Il était de la veine des Mouloud Mammeri, Si Amar Oussaïd Boulifa, Belkacem Bensdira, Mohand Saïd Lechani, Fadhma At Mansour, Belaïd At Ali, Margueritte Taos Amrouche, et tant d’autres qui ont œuvré à la sauvegarde et la transmission du patrimoine culturel immatériel amazigh. Slimane Rahmani a dédié sa vie à la sauvegarde et l’analyse du patrimoine culturel de sa région, Aokas, qui a développé une culture typique et une langue (tasahlit) qui a sa propre singularité. Cet effort s’est concrétisé par une œuvre magistrale traitant du droit coutumier : « notes ethnographiques et sociologiques sur les Beni-Mhemed du Cap-Aokas et Beni Amrous ».

Il soumettait sa recherche à une stricte méthodologie scientifique, que lui facilitait sa proximité culturelle avec son objet de recherche. Cela lui valu la reconnaissance des universitaires alors qu’il n’en était pas un. Il était conscient de de faire acte de thuriféraire de son patrimoine identitaire si dénigré par les esprits coloniaux. Son œuvre est un acte de résistance contre l’aliénation coloniale et de préservation de la mémoire millénaire de son peuple qu’il léguait en héritage aux générations futures. Slimane Rahmani a en effet laissé une œuvre féconde sur le patrimoine culturel immatériel de la Kabylie des Babors.

Ses travaux l’ont fait apprécié des universitaires, lui qui avait refusé l’offre d’acquérir la nationalité française, et fut membre de la Société archéologique, historique et géographique de Constantine de 1929 à 1935. Il a été membre actif au sein de la Société Historique Algérienne depuis 1934. En 1942, il reçoit le Prix littéraire d’Algérie pour son œuvre traitant de l’ethnologie et de la sociologie de la région d’Aokas.
En 1949, il publie Le tir à la cible et le nif en Kabylie; deux ans après, il participe au Congrès international des sciences anthropologiques et éthologiques organisé par la Fédération des Sociétés de l’Afrique du Nord à Vienne en Autriche. En 1954, il obtient son doctorat ès lettres, agrégé par l’Université d’Aix (Marseille) pour sa thèse ainsi intitulée » Sujet principal : monographie de la commune de l’oued Marsa, étude de sociologie nord-africaine. Sujet secondaire : l’agriculture kabyle, la Jamεa : son organisation et ses attributions avant et après la conquête française ».

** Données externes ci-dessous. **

(* ===== verification/Prelude.v ===== *)
(** * A verification of aws-c-common

    aws-c-common is the base library of the AWS SDKs in C: containers, byte
    buffers, encodings, allocators, and portable wrappers of the platform. This
    library models its containers and its byte handling as Rocq functions and
    proves what callers rely on. File names below are relative to the
    repository: [source/], [include/aws/common/].

    ** The program's parts and how they interact

    [math] gives checked and saturating arithmetic to everything else. The
    [allocator] hands out blocks; [byte_buf] keeps a growable buffer in one
    block and cursors that point into any memory; [encoding] reads cursors and
    writes buffers. [string] makes immutable strings, [date_time] prints dates
    into buffers and parses them from cursors, [xml_parser] walks through a
    document in a cursor and calls back. [array_list] keeps fixed-size items in one block;
    [priority_queue] is a binary heap in an array list, with a second array
    list of pointers back to nodes of the caller. [hash_table] keeps its slots
    in a block of its own and takes hash, equality and destructor functions
    from the caller; those for strings, cursors and pointers are built on
    [lookup3]. [ring_buffer] vends parts of one block to a thread that
    acquires and takes them back from a thread that releases. [linked_list]
    links nodes embedded in objects of the caller. [linked_hash_table] keeps
    the elements of a hash table in the order of a linked list; the LRU, FIFO
    and LIFO caches evict along that list. [task_scheduler] keeps tasks in two
    linked lists and a priority queue, and calls back into the functions of the
    tasks; [thread_scheduler] runs one in a thread of its own. The small block
    allocator [allocator_sba] vends chunks of equal size
    from pages and leaves larger blocks to a parent allocator. The message [bus]
    keeps lists of listeners in a hash table; it delivers at once, or from queues
    in a thread of its own, as the background log channel does with its
    lines. A promise is shared by reference counts ([ref_count]) and waited for.
    [command_line_parser] goes through the arguments of a program. Errors are
    reported by return code and error number.

    ** Files

    - [Prelude.v]: machine words, [aws_common_error] of [error.h], results,
      lists indexed by integers, slices of lists, bits; tactics and the hint
      database [aws].
    - [Math.v]: [math.inl], [math.gcc_overflow.inl], [math.fallback.inl],
      [math.c]. [MathBits.v]: leading and trailing zeros in
      [math.gcc_builtin.inl] and [math.fallback.inl], minima and maxima.
    - [ByteOrder.v]: [byte_order.inl], for a host of either byte order.
    - [Memory.v]: memory as blocks of bytes, the functions of [string.h], and
      the default allocator of [allocator.c]. Computations return a value, stop
      the process, or fault: a theorem that a call returns is a memory-safety
      theorem. Memory that is released keeps a record of its last content.
    - [ByteBuf.v]: all of [byte_buf.c]. [ByteBufSpec.v]: appending, growing and
      secure clean-up. [ByteBufCache.v]: reserving, and caching cursors in one
      buffer. [ByteCursorSpec.v]: advancing with and without speculation
      barriers, big-endian integers. [ByteCursorText.v]: splitting, searching,
      trimming. [ByteCursorOrder.v]: equality, hashing, comparing, parsing.
    - [Encoding.v]: [encoding.c] and [encoding.inl]. [EncodingSpec.v]:
      hexadecimal. [Base64Spec.v], [Base64Decode.v]: base64.
    - [ArrayList.v]: [array_list.c] and [array_list.inl] on bytes.
      [ArrayItems.v]: the same list on items, the interface the priority queue
      uses, and its operations against plain lists. [ArrayListSpec.v],
      [ArrayListSwap.v]: the byte level implements the item level.
    - [PriorityQueue.v]: [priority_queue.c]. [PriorityQueueSpec.v]: heap order
      under one exchange, the sifting loops. [PriorityQueueOps.v]:
      push, pop and remove. [PriorityQueueClaims.v]: their theorems.
    - [LinkedList.v]: [linked_list.inl], on a store of nodes indexed by address.
      [LinkedListSpec.v]: what a well-formed list is and how it changes when
      links change. [LinkedListOps.v]: histories on one list.
      [LinkedListMove.v]: exchanging and moving whole lists, the deep check.
      [LinkedLists.v]: several lists in one store.
    - [RingBuffer.v]: [ring_buffer.c], [ring_buffer.inl]. [RingBufferSpec.v]:
      the layout of the vended spans and each operation on it.
      [RingBufferThreads.v]: the interleavings of two threads.
    - [HashTable.v]: [hash_table.c], [hash_table.h], [hash_table_impl.h].
      [HashTableRing.v]: probe distances on the ring of slots.
      [HashTableInv.v]: the robin-hood invariant. [HashTableOps.v],
      [HashTableSpec.v]: each operation against an abstract map.
      [HashTableHistory.v]: histories of operations, destructor events,
      equality. [HashTableIter.v]: iteration with deletion.
    - [LinkedHashTable.v]: [linked_hash_table.c], [cache.c], [lru_cache.c],
      [fifo_cache.c], [lifo_cache.c]. [LinkedHashTableSpec.v]: nodes and elements
      in memory, each operation on an ordered list of pairs. [CacheSpec.v]: the eviction policies.
    - [TaskScheduler.v]: [task_scheduler.c]; what the functions of the tasks do
      is a function of all that ran before. [TaskSchedulerSpec.v]: a class of
      programs that keep memory, and the state.
      [TaskSchedulerCalls.v]: scheduling and cancelling. [TaskSchedulerRun.v]:
      collecting the due tasks; plans, and that a run carries one out.
      [TaskSchedulerClaims.v]: the theorems.
    - [Calendar.v]: the proleptic Gregorian calendar, [aws_timegm] and
      [aws_gmtime] of [posix/time.c]. [DateTime.v]: [date_time.c] and the unit
      conversion of [clock.inl]. [DateTimeParse.v], [DateTimeRfc.v]: the three
      parsers. [DateTimeSpec.v]: what they accept.
      [DateTimePrint.v]: printing, the round trip, unit conversion.
    - [AwsString.v]: [string.c], [string.h], [string.inl]. [AwsStringSpec.v]:
      the life of a string, comparisons.
    - [Lookup3.v]: [lookup3.inl] and the key hashes of [hash_table.c].
      [Lookup3Spec.v]: the paths for aligned and other keys agree.
      [KeyHashes.v]: hashes and equality callbacks of each kind of key.
    - [Sba.v]: [allocator_sba.c]. [SbaSpec.v]: the invariant of a bin.
      [SbaOps.v]: taking and giving back a chunk. [SbaState.v], [SbaCalls.v]:
      all bins, blocks in use, and each call.
      [SbaClaims.v]: the theorems.
    - [Xml.v]: [xml_parser.c], [xml_parser_impl.h]; callbacks are programs.
      [XmlSpec.v]: where the body of a node ends. [XmlTree.v]: trees, their
      printed form, and scanning it. [XmlRun.v]: callbacks on a tree, and the
      parser as a refinement, also on whole documents.
      [XmlClaims.v]: the theorems.
    - [Bus.v]: [bus.c], [bus.h]; what is called is a list of events.
      [BusSync.v]: the slots against lists of listeners by address, histories of
      the synchronous bus, and listeners that call the bus. [BusAsync.v]: interleavings of calls and the dispatch thread.
      [BusClaims.v]: the theorems.
    - [Promise.v]: [ref_count.c], [promise.c], [condition_variable.c].
      [PromiseClaims.v]: interleavings of the threads that share a promise.
    - [LogChannel.v]: [log_channel.c], and interleavings with its thread.
    - [CommandLine.v]: [command_line_parser.c].
    - [Registries.v]: [error.c] and, of [logging.c], the log subjects and levels.
    - [Memtrace.v]: [memtrace.c], over the hash table. [MemtraceReport.v]: its
      report, over tables, their iteration and priority queues.
    - [ThreadScheduler.v]: [thread_scheduler.c], over the task scheduler and the
      reference count: interleavings of its callers with its thread.

    ** What the theorems show

    - Hash table: from [aws_hash_table_init] on, any history of find, put,
      remove and clear is one of an abstract partial map up to key equality;
      every value put in is exactly once still there, returned, or destroyed;
      [aws_hash_table_foreach] visits each entry once even when deletions wrap
      around the table; [aws_hash_table_eq] decides equality of the maps.
    - Byte buffers and cursors: each function runs without undefined behaviour
      on valid arguments, also when a cursor points into the buffer that is
      appended to; contents, capacities and errors on every branch; growing takes
      one block and releases the old one; the secure
      functions release only zeroed memory; text functions against definitions
      on lists; round trips of big-endian integers on either host.
    - Encodings: hexadecimal and base64 against definitions on lists, errors,
      and decoding after encoding.
    - Array list: any history of operations refines the same history on a plain
      list, for items of any size and any growth, also when an item is set far
      beyond the end.
    - Priority queue: heap order, exactly the pushed entries, node indices
      always correct, pops in order.
    - Linked lists: any permitted history refines plain lists of addresses,
      swapping and moving lists included, without touching other nodes; the
      deep check ends on any links and decides well-formedness.
    - Ring buffer: buffers vended in any interleaving of the two threads never
      overlap and stay in the block; a request is refused only when no
      admissible placement exists, and no space is lost.
    - Caches: any history on an LRU, FIFO or LIFO cache is one of its policy on a
      list of pairs, the calls of the destructors included; values are destroyed
      exactly once, and nodes and the cache itself are released.
    - Task scheduler: a run executes the tasks for now and then the due ones in
      time order, whatever tasks schedule or cancel meanwhile; when tasks at
      most reschedule themselves it ends and runs each exactly once; cleaning
      up cancels the waiting tasks in rounds, with those that cancelled tasks
      schedule, until none waits; the next task's time is the earliest.
    - Dates: the texts that the parsers of RFC 822 and ISO 8601 accept, which are
      more than the formats allow, and their fields; printing and parsing is the
      identity in UTC; timestamps are converted exactly or saturate.
    - Strings: copies, terminated, released once and zeroed when secure; the
      comparisons decide the lexicographic order and equality.
    - Hash functions: the hash of a key is a function of its bytes, on any host
      and alignment; keys that are equal have the same hash.
    - Small block allocator: in any history of calls blocks in use never overlap
      and keep their contents, whatever the parent returns, as long as nobody else
      writes the two tags of a page; a page that empties is given back with its
      tags erased; the statistics are exact, and all pages are returned.
    - XML: the parser gives callbacks what a printed tree has; this covers all
      callbacks that take a node once and ask for its attributes before its
      elements, if no name begins with that of an element around it. Parsing after
      printing is the identity on trees with text in the leaves; the depth is
      limited.
    - Message bus: messages go to the listeners of all addresses and then to
      those of theirs, in order of subscription, at once or, in every
      interleaving with the dispatch thread, in the order of sending; each is
      delivered and destroyed once; closing drains the queues, calls every
      listener that is left once and leaves no block of the bus in use.
    - Promises, in every interleaving: the count is exact, the memory is released
      with the last reference, the value has one owner unless takes overlap, no
      wake-up is lost.
    - Log channels: every line is written once, in order, and the thread ends.
    - Command lines: options printed as words are parsed back; parsing any words
      ends, and reads nothing beyond them where the options permit it.
    - Registries: what was registered for a code or a subject is what is found.
    - Memory tracer: the count and the bytes are those of the blocks in use; the
      report lists each of them once, oldest first, and sums up each stack;
      destroying releases what the tracer kept and the tracer.
    - Thread scheduler, in every interleaving: each task handed over is queued,
      waits, or has run or been cancelled, exactly once; while the scheduler is
      held the thread notices what it is asked for.
    - Arithmetic: exact or reported overflow, and the portable variants equal
      the ones with compiler builtins.

    ** Choices and bounds

    Integers are [Z] with the wrap-around of [size_t] (64 bits) written out
    where the code computes. Loops with a counter recurse on it; loops without
    one take fuel, and the theorems show that the fuel the functions give
    themselves is enough (the number of slots for probing, the length for
    sifting, searching and splitting). The release build is modelled:
    AWS_PRECONDITION checks nothing, AWS_FATAL_PRECONDITION stops the process.
    An allocation that cannot be served stops the process, as
    AWS_PANIC_OOM does. Theorems about the priority queue assume fewer than
    2^60 entries, those about base64 texts shorter than 2^62, those about the
    task scheduler fewer than 2^58 tasks. The loops of the scheduler end within
    the number of tasks; the calls that the functions of tasks make are counted,
    and the theorems say for which functions a count is enough.

    Parameters of the model, because their code is the caller's or the
    platform's: hash, equality, comparison and trimming functions, the host
    byte order, [qsort], the list that collects split pieces, the functions of
    tasks, the callbacks of the XML parser, listeners of the bus and destructors
    of messages; the local time zone, its name and
    [mktime]; what [strftime] leaves in a buffer that is too small; the bytes
    behind a key, and its address; the pages of the operating system, the blocks
    of a parent allocator, the memory at the start and what clients write there;
    for the memory
    tracer, what the traced allocator returns, the time, the frames of a stack,
    their hash and their names; for the thread scheduler, the clock.

    ** Not modelled

    Threads, locks and condition variables themselves, atomics, clocks, files,
    processes and devices (operating system); formatting and writing log lines,
    the banners of the report of the memory tracer, [uuid.c] (formats of the C
    library); vendored cJSON and [json.c] around it; alignment of allocations; the
    storage of the XML parser itself, and of [struct aws_bus]. SIMD and assembly
    variants: [encoding.c] is modelled as it is built without them, with the
    branches on [aws_common_private_has_avx2] and the stubs they call; in a build
    with them [encoding_avx2.c] runs instead, which does not take NUL for a
    character of base64. The block of slots is part of the model of the hash table,
    but not counted in the memory of its users: the caches, the bus and the tracer.
    Where a theorem of theirs says that memory is released, it says so of their own
    blocks. *)

From Stdlib Require Export ZArith Lia.
From stdpp Require Export base numbers list gmap.

Declare Scope aws_scope.
Delimit Scope aws_scope with aws.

Slimane Rahmani est décédé le 14 novembre 1964. Pratiquement inconnu des siens, il fut rappelé à la mémoire des siens par un article paru dans Algérie Actualité dans la rubrique culturelle animée par Tahar Djaout. Une association portant son nom a été créée et le 14 novembre 1991 un hommage public lui fut rendu par toute la population.

La vie et l’œuvre de cet intellectuel ont été bienheureusement retracé dans un opus paru aux éditions Afriwen sous le titre Slimane Rahmani, Aokas culture locale et universalité, qui se décline en trois parties : La vie de Rahmani Slimane, l’œuvre de Rahmani Slimane, les Rahmani une famille d’anthropologues, témoignages.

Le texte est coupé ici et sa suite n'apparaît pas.